The Commonwealth War Graves Commission (CWGC) is responsible for maintaining the war graves of 1.7 million service personnel who died in the First and Second World Wars fighting for Commonwealth member states. Founded in 1917 (as the Imperial War Graves Commission), the commission has constructed 2,500 war cemeteries, and maintains individual graves at another 20,000 sites around the world.[183] The vast majority of the latter are civilian cemeteries in the United Kingdom. In 1998, the CWGC made the records of its buried available online to facilitate easier searching.[184]

Commonwealth war cemeteries often feature similar horticulture and architecture, with larger cemeteries being home to a Cross of Sacrifice and Stone of Remembrance. The CWGC is notable for marking the graves identically, regardless of the rank, country of origin, race, or religion of the buried.[184][note 1] It is funded by voluntary agreement by six Commonwealth members, in proportion to the nationality of the casualties in the graves maintained,[183] with 75% of the funding coming from the United Kingdom.[184]

Commonwealth of Learning

[edit]

The Commonwealth of Learning (COL) is an intergovernmental organisation created by the heads of government to encourage the development and sharing of open learning/distance education knowledge, resources and technologies.

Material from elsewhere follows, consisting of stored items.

Lemma grows_submitted nd nd' s : grows nd nd' -> node_submitted nd s -> node_submitted nd' s.
Proof. intros G H. apply in_map_iff in H as (m & E & H). apply in_map_iff. exists m. split; [exact E|now apply (g_tasks _ _ G)]. Qed.

(** The same sent messages and numbers, the rest no less. *)
Lemma grows_same nd nd' : (forall m, In m (tasks (ch nd)) -> In m (tasks (ch nd'))) -> sent nd' = sent nd -> msg_seq_id_ (ch nd') = msg_seq_id_ (ch nd) ->
  (forall s, elem s (received_msg_ids_ (ch nd)) -> elem s (received_msg_ids_ (ch nd'))) -> (forall x, In x (got nd) -> In x (got nd')) ->
  (waiting_finish_ (ch nd) = true -> waiting_finish_ (ch nd') = true) -> grows nd nd'.
Proof. intros E0 E1 E2 E3 E4 E5. split; auto. intros s k v. unfold node_sent. now rewrite E1. Qed.

(** ** The invariant of a node *)

(** The messages of a node, to be sent or on their way. *)
Definition own_ok (nd : Node) (m : Message) : Prop :=
  (exists k, node_sent nd (seq_id_ m) k (value_ m) /\ msg_key_ m = BuildChannelKey k (seq_id_ m)) \/
  (exists s, seq_id_ m = 0 /\ msg_key_ m = kAckKey /\ value_ m = to_string s /\ node_acked nd s) \/
  (exists n, seq_id_ m = 0 /\ msg_key_ m = kFinKey /\ value_ m = to_string n /\ node_count nd n).

Definition sent_ok (k v : list Z) : Prop := msg_key_ok k /\ user_message k v.

(** What the peer has done: sent messages that its thread has submitted, got messages,
    closed with a count. *)
Record Peer := MkPeer { p_sent : Z -> list Z -> list Z -> Prop; p_acked : Z -> Prop; p_count : Z -> Prop }.
Definition peer_of (nd : Node) : Peer := MkPeer (fun s k v => node_sent nd s k v /\ node_submitted nd s) (node_acked nd) (node_count nd).
Record peer_le (p p' : Peer) : Prop := MkPeerLe {
  l_sent : forall s k v, p_sent p s k v -> p_sent p' s k v; l_acked : forall s, p_acked p s -> p_acked p' s; l_count : forall m, p_count p m -> p_count p' m }.
Record peer_ok (p : Peer) : Prop := MkPeerOk {
  o_sent : forall s k v, p_sent p s k v -> 1 <= s < 2 ^ 64 - 1 /\ sent_ok k v;
  o_fun : forall s k v k' v', p_sent p s k v -> p_sent p s k' v' -> k = k' /\ v = v';
  o_acked : forall s, p_acked p s -> 1 <= s < 2 ^ 64 - 1;
  o_count : forall m, p_count p m -> 0 <= m < 2 ^ 64 }.

(** The peer has closed with a count, and all its messages were received. *)
Definition all_received (p : Peer) (c : Channel) : Prop := exists m, p_count p m /\ forall s, 1 <= s <= m -> elem s (received_msg_ids_ c).
Definition close_ok (p : Peer) (c : Channel) : Prop :=
  match close_pc c with
  | CloseNot => True
  | CloseFin => waiting_finish_ c = true
  | CloseMsgs => waiting_finish_ c = true /\ received_fin_ c = true
  | CloseJoin | CloseTasks => waiting_finish_ c = true /\ all_received p c
  | CloseAck n => waiting_finish_ c = true /\ all_received p c /\ n = msg_seq_id_ c
  | Closed => waiting_finish_ c = true /\ all_received p c /\ forall s, 1 <= s <= msg_seq_id_ c -> elem s (received_ack_ids_ c)
  end.

Record node_inv (p : Peer) (nd : Node) : Prop := MkNodeInv {
  i_seq : msg_seq_id_ (ch nd) = Z.of_nat (length (sent nd)) /\ msg_seq_id_ (ch nd) < 2 ^ 64 - 1;
  i_enabled : disable_msg_seq_id_ (ch nd) = false;
  i_sent : forall s k v, node_sent nd s k v -> sent_ok k v;
  i_own : forall m, In m (queue_ (ch nd) ++ tasks (ch nd)) -> own_ok nd m;
  i_ids : tree_ok (received_msg_ids_ (ch nd)) /\ forall s, elem s (received_msg_ids_ (ch nd)) -> exists k v, p_sent p s k v;
  i_acks : tree_ok (received_ack_ids_ (ch nd)) /\ forall s, elem s (received_ack_ids_ (ch nd)) -> p_acked p s;
  i_recv : forall k v s, recv_msgs_ (ch nd) !! k = Some (v, s) -> p_sent p s k v /\ elem s (received_msg_ids_ (ch nd)) /\ forall k' v', ~ In (s, k', v') (got nd);
  i_got : NoDup (map (fun x => fst (fst x)) (got nd)) /\ forall s k v, In (s, k, v) (got nd) -> p_sent p s k v /\ elem s (received_msg_ids_ (ch nd));
  i_chunks : forall key m, chunked_values_ (ch nd) !! key = Some m -> exists s k v, p_sent p s k v /\ key = BuildChannelKey k s /\ chunk_inv v m;
  i_ready : forall key v, In (key, v) (ready nd) -> exists s k, p_sent p s k v /\ key = BuildChannelKey k s;
  i_fin : received_fin_ (ch nd) = true -> p_count p (peer_sent_msg_count_ (ch nd));
  i_close : close_ok p (ch nd) }.

(** ** The invariant is kept *)

Context {LL : TransportLinkLaws L}.

Lemma own_ok_grows nd nd' m : grows nd nd' -> own_ok nd m -> own_ok nd' m.
Proof.
  intros G [(k & H & E)|[(s & E1 & E2 & E3 & H)|(n & E1 & E2 & E3 & H)]].
  - left. exists k. split; [now apply (g_sent _ _ G)|exact E].
  - right; left. exists s. repeat split; try assumption; now apply (grows_acked _ _ s G).
  - right; right. exists n. repeat split; try assumption; now apply (grows_count _ _ n G).
Qed.

Lemma all_received_le p p' c : peer_le p p' -> all_received p c -> all_received p' c.
Proof. intros Lp (m & H & A). exists m. split; [now apply (l_count _ _ Lp)|exact A]. Qed.

Lemma close_ok_le p p' c : peer_le p p' -> close_ok p c -> close_ok p' c.
Proof. intros Lp. unfold close_ok. destruct (close_pc c); try tauto; intros H; repeat split; try (now apply H); apply (all_received_le p); try assumption; apply H. Qed.

(** What the peer does keeps the invariant of the node. *)
Lemma node_inv_le p p' nd : peer_le p p' -> node_inv p nd -> node_inv p' nd.
Proof.
  intros Lp I. destruct I. split; try assumption.
  - split; [apply i_ids0|]. intros s Hs. destruct (proj2 i_ids0 s Hs) as (k & v & H). exists k, v. now apply (l_sent _ _ Lp).
  - split; [apply i_acks0|]. intros s Hs. now apply (l_acked _ _ Lp), i_acks0.
  - intros k v s H. destruct (i_recv0 k v s H) as (H1 & H2). split; [now apply (l_sent _ _ Lp)|exact H2].
  - split; [apply i_got0|]. intros s k v H. destruct (proj2 i_got0 s k v H) as (H1 & H2). split; [now apply (l_sent _ _ Lp)|exact H2].
  - intros key m H. destruct (i_chunks0 key m H) as (s & k & v & H1 & H2). exists s, k, v. split; [now apply (l_sent _ _ Lp)|exact H2].
  - intros key v H. destruct (i_ready0 key v H) as (s & k & H1 & H2). exists s, k. split; [now apply (l_sent _ _ Lp)|exact H2].
  - intros H. now apply (l_count _ _ Lp), i_fin0.
  - now apply (close_ok_le p).
Qed.

Lemma grows_peer nd nd' : grows nd nd' -> peer_le (peer_of nd) (peer_of nd').
Proof. intros G. split; cbn; [intros s k v [H T]; split; [now apply (g_sent _ _ G)|now apply (grows_submitted _ _ s G)]|intros s; apply (grows_acked _ _ s G)|intros m; apply (grows_count _ _ m G)]. Qed.

(** *** Sending *)

Lemma node_sent_fun nd s k v k' v' : node_sent nd s k v -> node_sent nd s k' v' -> k = k' /\ v = v'.
Proof. intros [_ H] [_ H']. rewrite H in H'. injection H' as -> ->. now split. Qed.

Lemma node_sent_range p nd s k v : node_inv p nd -> node_sent nd s k v -> 1 <= s <= msg_seq_id_ (ch nd).
Proof.
  intros I [H1 H2]. split; [exact H1|]. rewrite (proj1 (i_seq _ _ I)). assert (N : nth_error (sent nd) (Z.to_nat (s - 1)) <> None) by congruence.
  apply nth_error_Some in N. lia.
Qed.

Lemma node_sent_all p nd s : node_inv p nd -> 1 <= s <= msg_seq_id_ (ch nd) -> exists k v, node_sent nd s k v.
Proof.
  intros I H. rewrite (proj1 (i_seq _ _ I)) in H. destruct (nth_error (sent nd) (Z.to_nat (s - 1))) as [[k v]|] eqn:E; [exists k, v; split; [lia|exact E]|].
  apply nth_error_None in E. lia.
Qed.

(** One more task, of what has happened. *)
Lemma submit_inv p nd m : node_inv p nd -> own_ok nd m -> node_inv p (set_ch (SubmitSendTask m (ch nd)) nd).
Proof.
  intros I Hm. destruct I. split; try assumption. cbn. intros m' Hm'. rewrite app_assoc in Hm'. apply in_app_iff in Hm' as [Hm'|[<-|[]]]; [exact (i_own0 m' Hm')|exact Hm].
Qed.

Lemma submit_grows nd m : grows nd (set_ch (SubmitSendTask m (ch nd)) nd).
Proof. apply grows_same; cbn; auto using in_or_app. Qed.

Lemma ack_inv p nd s : node_inv p nd -> node_acked nd s -> node_inv p (set_ch (SendAck s (ch nd)) nd).
Proof.
  intros I Hs. unfold SendAck. destruct (0 <? s); [|now destruct nd]. apply submit_inv; [exact I|]. right; left. now exists s.
Qed.

Lemma ack_grows nd s : grows nd (set_ch (SendAck s (ch nd)) nd).
Proof. unfold SendAck. destruct (0 <? s); [apply submit_grows|]. apply grows_same; cbn; auto. Qed.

COL is helping developing nations improve access to quality education and training.[186]

Commonwealth Local Government Forum

[edit]

The Commonwealth Local Government Forum (CLGF) is a global local government organisation, bringing together local authorities, their national associations and the ministries responsible for local government in the member countries of the Commonwealth. CLGF works with national and local governments to support the development of democratic values and good local governance and is the associated organisation officially recognised by Commonwealth Heads of Government as the representative body for local government in the Commonwealth.[187]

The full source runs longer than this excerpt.